Diese Kurzgeschichte erschien in der Obdachlosenzeitschrift in Göttingen:


Die wahren Göttinger

Laßt mich diese kleine Göttinger Geschichte einmal erzählen. Etwas sehr schönes habe ich gesehen, ein niedliches Pärchen. Sie umarmten sich auf dem Bürgersteig mitten in der Stadt.
Sie freuten sich, daß sie endlich einander gefunden hatten, was sicherlich fast einem Wunder nahe kam und im weiteren zu erläutern wäre.
Man sah ihren Gesichtern an, wie viel Elend sie durchgemacht hatten, wie viel Elend sie jetzt zur Zeit noch ertragen.
Man sah aber auch ihre Freude in ihren Augen, das alles nun vergessen zu können, zu wollen, zu müssen. An ihrer Kleidung sah man aber auch, daß es nicht geschehen wird.
Nicht, daß sie sich bald nicht mehr lieben werden, nein, das will ich nicht sagen.
Man könnte denken, da haben sich wirklich zwei gefunden; sie passen ja wirklich perfekt zusammen. Würden sie heiraten, meinen Segen hätten sie.
Beide sahen sich sehr ähnlich, hatten beide die gleiche Hautfarbe, ja sogar die gleiche Haut, ziemlich rot, ziemlich vertrocknet. Sarkastisch könnte man quasi sagen, so alt wie sie aussehen, können sie nicht mehr werden. Mag vielleicht sogar so sein.
Sie hatten beide die gleiche stumpfe Leerheit in ihren verliebt blickenden Augen. Daß solche zerlebten Augen, noch dieses lebende Feuer von Liebe auszustrahlen vermochten. Das würde ich gerne in all diesen Leuten scheinen sehen. Natürlich wird es das nicht geschehen, jedenfalls nicht in diesem Leben, in dieser Welt.
Ja, ja, da läuft einer verdreckt, langhaarig und barfuß in dieser Stadt herum. Sarkasmus nennt ihn Jesus.
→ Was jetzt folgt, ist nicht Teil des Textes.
(* ===== verification/Daemon.v ===== *)
(** * The daemon: calls and machines that interleave

    The operations of [vm_manager.rs] as threads whose segments interleave, one
    segment at a time: a critical section on the table, or one call of the state
    store, or one step of a wait.  A world is the manager with its threads;
    [boot_and_run] is a thread that ends at any time with any outcome. *)

From Stdlib Require Import String Ascii.
From stdpp Require Import gmap strings relations.
From S2P Require Import Prelude Hal Memory PageTables Cpio Ethernet Config RunLoop SerialBuf StateStore VmManager.

(** ** Threads *)

Inductive Reply :=
| ReplyInfo (r : result DaemonError VmInfo)
| ReplyUnit (r : result DaemonError unit)
| ReplyList (l : list VmInfo)
| ReplyReader (r : result DaemonError (nat * Z))
| ReplyPanic.

(** Where a call or a machine's task is. *)
Inductive Thread :=
(* create_vm *)
| CreateInsert (id : string) (c : VmConfig)
| CreateSaveConfig (id : string) (c : VmConfig) (info : VmInfo)
| CreateSaveState (id : string) (info : VmInfo)
| CreateRollback (id : string) (e : DaemonError)
(* clone_vm *)
| CloneRead (src dest : string)
(* start_vm *)
| StartClaim (id : string)
| StartPersist (id : string) (c : VmConfig) (flag buf : nat) (info : VmInfo)
| StartSpawn (id : string) (c : VmConfig) (flag buf : nat) (info : VmInfo)
(* the task of a machine *)
| Booting (id : string) (c : VmConfig) (flag buf : nat)
| ExitCount (id : string) (o : RunOutcome)
| ExitUpdate (id : string) (o : RunOutcome)
| ExitPersist (id : string) (st : VmState)
| ExitSend (id : string)
(* stop_vm, get_vm, list_vms, serial_reader, stop_all *)
| StopCall (id : string) | GetCall (id : string) | ListCall | SerialCall (id : string) | StopAllCall
(* delete_vm *)
| DeleteRemove (id : string) | DeletePersist (id : string)
(* restart_vm: the turns left and the end of the sleep *)
| RestartStop (id : string)
| RestartSleep (id : string) (turns : nat) (wake : Z)
| RestartCheck (id : string) (turns : nat)
(* stop_all_and_wait: the messages still wanted *)
| WaitBegin (timeout : Z)
| WaitLock (deadline : Z) (wanted : nat)
| WaitReceive (deadline : Z) (wanted : nat)
| Finished (r : Reply).

Definition is_call (t : Thread) : bool :=
  match t with
  | CreateInsert _ _ | CloneRead _ _ | StartClaim _ | StopCall _ | GetCall _ | ListCall | SerialCall _ | StopAllCall
  | DeleteRemove _ | RestartStop _ | WaitBegin _ => true
  | _ => false
  end.

Section Threads.
Context {Jc : Json VmConfig} {Jp : Json PersistedState}.
Variables (hp : string -> bool) (path_exists : string -> bool) (is_separator : ascii -> bool).
(** [inject_guest_agent]; [None] is a panic. *)
Variable inject : VmConfig -> string -> option VmConfig.

(** [for _ in 0..50]. *)
Definition RESTART_TURNS : nat := 50.
(** Events of the daemon's own tasks: no client, no machine, no failure. *)
Definition own_event (e : Event) : bool :=
  match e with
  | ServerPolled | InstanceCreated (Ok _) | PipeShutdown | MachineTurn _ | Time _ | WaitDone | ServerAwaited => true
  | _ => false
  end.
End Serve.

(** ** Lemmas *)

#[local] Opaque serial_new.

(** Takes an event apart: its guards hold, and the state it leaves is known. *)
Ltac event_cases H :=
  repeat (simpl in H; match type of H with
  | context [match ?x with _ => _ end] => destruct x eqn:?; try discriminate H
  | mbind _ ?x = _ => destruct x eqn:?; try discriminate H
  | fmap _ ?x = _ => destruct x eqn:?; try discriminate H
  end); simplify_eq/=.

Section Lemmas.
Context {Jc : Json VmConfig} {Jp : Json PersistedState} {Ji : Json VmInfo} {Jl : Json (list VmInfo)}.
Variables (parse_create : string -> result string VmConfig) (parse_action : string -> result string VmAction)
          (parse_clone : string -> result string string).
Variables (hp : string -> bool) (path_exists : string -> bool) (is_separator : ascii -> bool).
Variable inject : VmConfig -> string -> option VmConfig.
Notation dispatch := (dispatch parse_create parse_action parse_clone).
Notation serve_event := (serve_event parse_create parse_action parse_clone hp path_exists is_separator inject).
Notation serve_events := (serve_events parse_create parse_action parse_clone hp path_exists is_separator inject).
Notation server_step := (server_step parse_create parse_action parse_clone hp path_exists is_separator inject).
Notation world_step := (world_step hp path_exists is_separator inject).

Lemma parsed_call {A} (parse : string -> result string A) r (f : A -> Thread) t :
  (forall a, is_call (f a) = true /\ waits (f a) = false) -> parsed parse r f = inr t -> is_call t = true /\ waits t = false.
Proof. intros Hf. unfold parsed. destruct (read_json parse r); [|done]. by intros [= <-]. Qed.

(** A request sets a call going that is none of a stopping daemon. *)
Lemma dispatch_call m r t : dispatch m r = inr t -> is_call t = true /\ waits t = false.
Proof.
  unfold dispatch, dispatch_vm. intros H.
  repeat match type of H with context [match ?x with _ => _ end] => destruct x; try discriminate H end;
    (by apply parsed_call in H; [|intros []]) || (by apply parsed_call in H) || by injection H as <-.
Qed.

Lemma serve_machines s e s' : serve_event s e = Some s' ->
  machines s' = machines s \/ world_step (machines s) (machines s').
Proof.
  destruct e; intros H; cbv beta iota delta [Server.serve_event] in H.
  1-7: unfold listener_event in H; event_cases H; by left.
  - unfold connection_event in H. event_cases H; [by left|]. right. apply step_call. by eapply dispatch_call.
  - unfold connection_event in H. event_cases H; by left.
  - unfold connection_event in H. event_cases H; by left.
  - cbv beta iota zeta delta [machine_event] in H. apply fmap_Some in H as (w & E & ->). right. by eapply choose_sound.
  - cbv beta iota zeta delta [machine_event] in H. apply fmap_Some in H as (w & E & ->). right. by eapply choose_sound.
  - unfold machine_event in H. event_cases H. right. by apply step_time, Z.leb_le.
  - unfold daemon_event in H. event_cases H. right. by apply (step_call _ _ _ _ _ (WaitBegin STOP_TIMEOUT)).
  - unfold daemon_event in H. event_cases H; by left.
  - unfold daemon_event in H. event_cases H; by left.
Qed.

(** *** The clock and the lock of the completion channel *)

Definition clock_lock (m : VmManager) : Z * bool := (now_ms m, receiver_locked m).

Lemma set_flag_keeps f m : clock_lock (set_flag f m) = clock_lock m.
Proof. by destruct f. Qed.

Lemma stop_all_keeps m : clock_lock (stop_all m) = clock_lock m.
Proof.
  unfold stop_all. generalize (running_entries m) as l. intros l. revert m.
  induction l as [|e l IH]; intros m; [done|]. cbn [foldl]. by rewrite IH, set_flag_keeps.
Qed.

Lemma on_store_keeps {A} (op : Store A) m r m' : on_store op m = (r, m') -> clock_lock m' = clock_lock m.
Proof. unfold on_store. destruct (op (store m)) as [r' st]. by intros [= <- <-]. Qed.

Lemma create_insert_keeps id c m r m' : create_insert path_exists is_separator id c m = (r, m') -> clock_lock m' = clock_lock m.
Proof. intros [[-> _]|(_ & _ & ->)]%create_insert_cases; done. Qed.

Lemma start_claim_keeps id m r m' : start_claim id m = (r, m') -> clock_lock m' = clock_lock m.
Proof. unfold start_claim. destruct (vms m !! id); [case_decide|]; by intros [= <- <-]. Qed.

Lemma exit_update_keeps id o m r m' : exit_update id o m = (r, m') -> clock_lock m' = clock_lock m.
Proof.
  unfold exit_update. destruct (vms m !! id) as [e|]; [|by intros [= <- <-]].
  destruct (outcome_state o). intros [= <- <-]. by destruct (e_serial_buf e).
Qed.

Lemma delete_remove_keeps id m r m' : delete_remove id m = (r, m') -> clock_lock m' = clock_lock m.
Proof. unfold delete_remove. destruct (vms m !! id); [case_decide|]; by intros [= <- <-]. Qed.

Lemma stop_vm_keeps id m r m' : stop_vm id m = (r, m') -> clock_lock m' = clock_lock m.
Proof. unfold stop_vm. destruct (vms m !! id); [case_decide|]; intros [= <- <-]; by rewrite ?set_flag_keeps. Qed.

#[local] Hint Resolve set_flag_keeps stop_all_keeps on_store_keeps create_insert_keeps start_claim_keeps exit_update_keeps
  delete_remove_keeps stop_vm_keeps : core.

(** What a thread that is not waiting does to the clock and the lock. *)
Lemma thread_keeps_lock m t m' t' sp : thread_step hp path_exists is_separator inject m t = Some (m', t', sp) -> waits t = false ->
  clock_lock m' = clock_lock m /\ waits t' = false /\ (forall x, sp = Some x -> waits x = false).
Proof.
  intros Hs Hw. destruct t; try discriminate Hw; cbn in Hs; unfold persist_config, persist_state, delete_persist in Hs;
    repeat case_match; simplify_eq/=; split_and!; try done; eauto; by intros ? [= <-].
Qed.
(* ===== verification/CliBase.v ===== *)
(** * The command line's arguments and commands

    [hitz-cli/src/main.rs]: the arguments as clap gives them, what a command prints,
    and the monad of the commands of [Service.v] and [Cli.v]: a command takes the
    world outside, [D], and what was printed, and fails like [anyhow]. *)

From Stdlib Require Import String Ascii.
From stdpp Require Import gmap strings list.
From S2P Require Import Prelude Hal Ethernet Config RunLoop Float Text.

(** ** Arguments *)

(** [SocketAddr]s are the texts they print as. *)
Record VmIdArgs := { id : string; pipe : string; tcp : option string }.
Record VmCloneArgs := { src_id : string; dest_id : string; clone_pipe : string; clone_tcp : option string }.
Record VmListArgs := { list_pipe : string; list_tcp : option string }.
Record VmExportArgs := { export_of : VmIdArgs; export_out : string }.
Record VmRecordArgs := { record_of : VmIdArgs; record_out : string; interval_ms : Z; duration_secs : option Z }.
Record VmTimelineArgs := { in_file : string }.

(** The options [run] and [vm create] share. *)
Record MachineArgs := {
  kernel : string; initramfs : option string; disk : option string; ram : Z; arg_cpus : Z; arg_cmdline : string;
  net_flag : bool; arg_host_ip : string; arg_guest_ip : string; mac : option string; arg_ports : list PortForward;
}.
Record VmCreateArgs := { create_of : VmIdArgs; machine : MachineArgs }.
Record RunArgs := { run_machine : MachineArgs; run_verbose : bool }.
Record DaemonStartArgs := { start_pipe : string; tcp_listen : option string; start_verbose : bool;
                            otlp_endpoint : option string; state_dir : option string }.
Record DaemonInstallArgs := { install_start : DaemonStartArgs; auto_start : bool; arg_display_name : option string;
                              arg_description : option string }.
Inductive DaemonCommand := DaemonStart (a : DaemonStartArgs) | DaemonInstall (a : DaemonInstallArgs) | DaemonRemove.

(** ** Commands *)

(** What a command printed: part of a line, a line, one on the error stream, a
    table, bytes as they came, or a gauge; [Screen] is one drawing of a whole screen. *)
Inductive Out := Part (t : text) | Line (t : text) | ErrLine (t : text) | Table (header : list text) (body : list (list text))
               | Bytes (l : list Z) | Gauge (title : text) (percent : Z) (label : text) | Screen (content : list Out).

(** How a command fails: an [anyhow::Error], its contexts first, or a panic. *)
Inductive Failure := Anyhow (chain : list text) | Panicked (s : Stop).

Section Commands.
Context {D : Type}.

(** A command between its steps: the world, and what was printed. *)
Record Session := { world : D; printed : list Out }.

Definition Cli (A : Type) : Type := Session -> result Failure A * Session.

#[export] Instance cli_ret : MRet Cli := fun A a s => (Ok a, s).
#[export] Instance cli_bind : MBind Cli := fun A B f c s =>
  match c s with (Ok a, s') => f a s' | (Err e, s') => (Err e, s') end.

Definition show (o : list Out) : Cli unit := fun s => (Ok (), {| world := world s; printed := printed s ++ o |}).
Definition fail {A} (f : Failure) : Cli A := fun s => (Err f, s).

(** [Context::context] of a result, and of a step of the world. *)
Definition context {A} (c : text) (r : result (list text) A) : result (list text) A := map_err (cons c) r.
Definition lifted {A} (r : result (list text) A) : Cli A := fun s => (map_err Anyhow r, s).
Definition step {A} (f : D -> result (list text) A * D) : Cli A := fun s =>
  let '(r, d) := f (world s) in (map_err Anyhow r, {| world := d; printed := printed s |}).

Definition caused {A} (c : text) (r : result text A) : result (list text) A := map_err (fun e => [c; e]) r.

Definition effect_of {A} (c : text) (f : D -> result text A * D) : Cli A :=
  step (fun d => let '(r, d) := f d in (caused c r, d)).
Definition effect {A} (c : string) (f : D -> result text A * D) : Cli A := effect_of (str c) f.

(** A step whose failure is looked at. *)
Definition attempt {A} (c : Cli A) : Cli (result Failure A) := fun s => let '(r, s') := c s in (Ok r, s').

(** A change of the world that cannot fail. *)
Definition change (f : D -> D) : Cli () := fun s => (Ok (), {| world := f (world s); printed := printed s |}).
End Commands.

(** [{e:#}]: the contexts and the cause. *)
Fixpoint chain_text (l : list text) : text :=
  match l with [] => [] | [e] => e | e :: l' => e ++ str ": " ++ chain_text l' end.

Lemma cli_bind_ok {D A B} (c : Cli A) (f : A -> Cli B) (s : Session (D := D)) a s' : c s = (Ok a, s') -> (c ≫= f) s = f a s'.
Proof. intros E. unfold mbind, cli_bind. by rewrite E. Qed.


(** A sequence that ended: in its first part, or in its second. *)
Lemma cli_bind_inv {D A B} (c : Cli A) (f : A -> Cli B) (s : Session (D := D)) r s' : (c ≫= f) s = (r, s') ->
  (exists e, c s = (Err e, s') /\ r = Err e) \/ exists a s1, c s = (Ok a, s1) /\ f a s1 = (r, s').
Proof. unfold mbind, cli_bind. destruct (c s) as [[a|e] s1]; [by right; exists a, s1|]. intros [= <- <-]. left. by exists e. Qed.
Dieser läuft sogar teilweise barfuß im Winter, wenn man schon beschuht kalte Füße bekommt.
Ja, dieser wird sicher nicht mehr das Licht in seinen Augen zu strahlen bekommen. Obwohl, so manche Frau seines Standes wäre noch zu erwähnen. Eine theoretische Möglichkeit bestünde da noch, die wohl stark zu bezweifeln wäre, aber eine Erwähnung in diesem Zusammenhang wert ist.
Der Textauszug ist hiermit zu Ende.